Problem statement
Your reply should reproduce each record precisely as written.

(Collected data)
━━━

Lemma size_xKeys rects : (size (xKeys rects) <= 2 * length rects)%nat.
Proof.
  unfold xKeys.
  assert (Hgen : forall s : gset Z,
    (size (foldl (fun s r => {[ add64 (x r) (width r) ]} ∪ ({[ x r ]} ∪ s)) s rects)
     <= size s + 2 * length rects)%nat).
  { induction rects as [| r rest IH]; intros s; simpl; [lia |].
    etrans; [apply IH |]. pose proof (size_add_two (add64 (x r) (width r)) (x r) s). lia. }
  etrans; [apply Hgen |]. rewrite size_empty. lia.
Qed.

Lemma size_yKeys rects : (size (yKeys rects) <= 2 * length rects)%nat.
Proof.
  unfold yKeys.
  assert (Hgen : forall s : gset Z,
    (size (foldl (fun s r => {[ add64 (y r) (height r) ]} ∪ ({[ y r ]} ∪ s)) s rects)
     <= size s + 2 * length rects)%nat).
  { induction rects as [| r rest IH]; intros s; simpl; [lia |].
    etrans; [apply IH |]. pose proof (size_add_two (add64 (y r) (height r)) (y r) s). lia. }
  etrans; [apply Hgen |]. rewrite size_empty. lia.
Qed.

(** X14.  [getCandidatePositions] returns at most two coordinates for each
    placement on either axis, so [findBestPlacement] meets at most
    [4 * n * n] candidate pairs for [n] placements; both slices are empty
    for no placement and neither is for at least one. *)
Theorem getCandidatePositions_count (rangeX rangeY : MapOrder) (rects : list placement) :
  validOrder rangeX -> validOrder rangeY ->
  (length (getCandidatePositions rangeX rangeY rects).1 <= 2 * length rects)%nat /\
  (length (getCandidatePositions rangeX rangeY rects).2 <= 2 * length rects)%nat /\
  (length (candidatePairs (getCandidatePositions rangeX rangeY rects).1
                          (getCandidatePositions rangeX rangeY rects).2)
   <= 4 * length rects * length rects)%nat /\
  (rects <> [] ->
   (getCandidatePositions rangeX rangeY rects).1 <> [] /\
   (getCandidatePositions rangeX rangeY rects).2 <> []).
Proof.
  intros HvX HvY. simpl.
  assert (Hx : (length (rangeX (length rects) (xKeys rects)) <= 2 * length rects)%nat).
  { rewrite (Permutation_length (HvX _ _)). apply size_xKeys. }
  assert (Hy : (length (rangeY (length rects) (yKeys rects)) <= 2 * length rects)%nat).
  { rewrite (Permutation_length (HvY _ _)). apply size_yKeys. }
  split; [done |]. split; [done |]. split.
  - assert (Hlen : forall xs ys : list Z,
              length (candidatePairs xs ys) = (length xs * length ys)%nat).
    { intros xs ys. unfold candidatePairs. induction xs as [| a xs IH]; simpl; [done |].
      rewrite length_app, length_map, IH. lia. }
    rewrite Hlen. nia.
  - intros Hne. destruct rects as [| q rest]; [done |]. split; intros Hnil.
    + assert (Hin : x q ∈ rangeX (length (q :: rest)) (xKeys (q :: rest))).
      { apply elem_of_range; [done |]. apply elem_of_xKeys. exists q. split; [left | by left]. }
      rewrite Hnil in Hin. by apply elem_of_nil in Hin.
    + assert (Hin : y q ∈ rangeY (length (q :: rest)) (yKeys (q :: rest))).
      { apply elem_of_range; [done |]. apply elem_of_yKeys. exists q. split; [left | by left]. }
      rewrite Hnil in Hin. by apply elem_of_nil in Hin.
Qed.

━━━

Answer for the task
Lemma size_xKeys rects : (size (xKeys rects) <= 2 * length rects)%nat.
Proof.
  unfold xKeys.
  assert (Hgen : forall s : gset Z,
    (size (foldl (fun s r => {[ add64 (x r) (width r) ]} ∪ ({[ x r ]} ∪ s)) s rects)
     <= size s + 2 * length rects)%nat).
  { induction rects as [| r rest IH]; intros s; simpl; [lia |].
    etrans; [apply IH |]. pose proof (size_add_two (add64 (x r) (width r)) (x r) s). lia. }
  etrans; [apply Hgen |]. rewrite size_empty. lia.
Qed.

Lemma size_yKeys rects : (size (yKeys rects) <= 2 * length rects)%nat.
Proof.
  unfold yKeys.
  assert (Hgen : forall s : gset Z,
    (size (foldl (fun s r => {[ add64 (y r) (height r) ]} ∪ ({[ y r ]} ∪ s)) s rects)
     <= size s + 2 * length rects)%nat).
  { induction rects as [| r rest IH]; intros s; simpl; [lia |].
    etrans; [apply IH |]. pose proof (size_add_two (add64 (y r) (height r)) (y r) s). lia. }
  etrans; [apply Hgen |]. rewrite size_empty. lia.
Qed.

(** X14.  [getCandidatePositions] returns at most two coordinates for each
    placement on either axis, so [findBestPlacement] meets at most
    [4 * n * n] candidate pairs for [n] placements; both slices are empty
    for no placement and neither is for at least one. *)
Theorem getCandidatePositions_count (rangeX rangeY : MapOrder) (rects : list placement) :
  validOrder rangeX -> validOrder rangeY ->
  (length (getCandidatePositions rangeX rangeY rects).1 <= 2 * length rects)%nat /\
  (length (getCandidatePositions rangeX rangeY rects).2 <= 2 * length rects)%nat /\
  (length (candidatePairs (getCandidatePositions rangeX rangeY rects).1
                          (getCandidatePositions rangeX rangeY rects).2)
   <= 4 * length rects * length rects)%nat /\
  (rects <> [] ->
   (getCandidatePositions rangeX rangeY rects).1 <> [] /\
   (getCandidatePositions rangeX rangeY rects).2 <> []).
Proof.
  intros HvX HvY. simpl.
  assert (Hx : (length (rangeX (length rects) (xKeys rects)) <= 2 * length rects)%nat).
  { rewrite (Permutation_length (HvX _ _)). apply size_xKeys. }
  assert (Hy : (length (rangeY (length rects) (yKeys rects)) <= 2 * length rects)%nat).
  { rewrite (Permutation_length (HvY _ _)). apply size_yKeys. }
  split; [done |]. split; [done |]. split.
  - assert (Hlen : forall xs ys : list Z,
              length (candidatePairs xs ys) = (length xs * length ys)%nat).
    { intros xs ys. unfold candidatePairs. induction xs as [| a xs IH]; simpl; [done |].
      rewrite length_app, length_map, IH. lia. }
    rewrite Hlen. nia.
  - intros Hne. destruct rects as [| q rest]; [done |]. split; intros Hnil.
    + assert (Hin : x q ∈ rangeX (length (q :: rest)) (xKeys (q :: rest))).
      { apply elem_of_range; [done |]. apply elem_of_xKeys. exists q. split; [left | by left]. }
      rewrite Hnil in Hin. by apply elem_of_nil in Hin.
    + assert (Hin : y q ∈ rangeY (length (q :: rest)) (yKeys (q :: rest))).
      { apply elem_of_range; [done |]. apply elem_of_yKeys. exists q. split; [left | by left]. }
      rewrite Hnil in Hin. by apply elem_of_nil in Hin.
Qed.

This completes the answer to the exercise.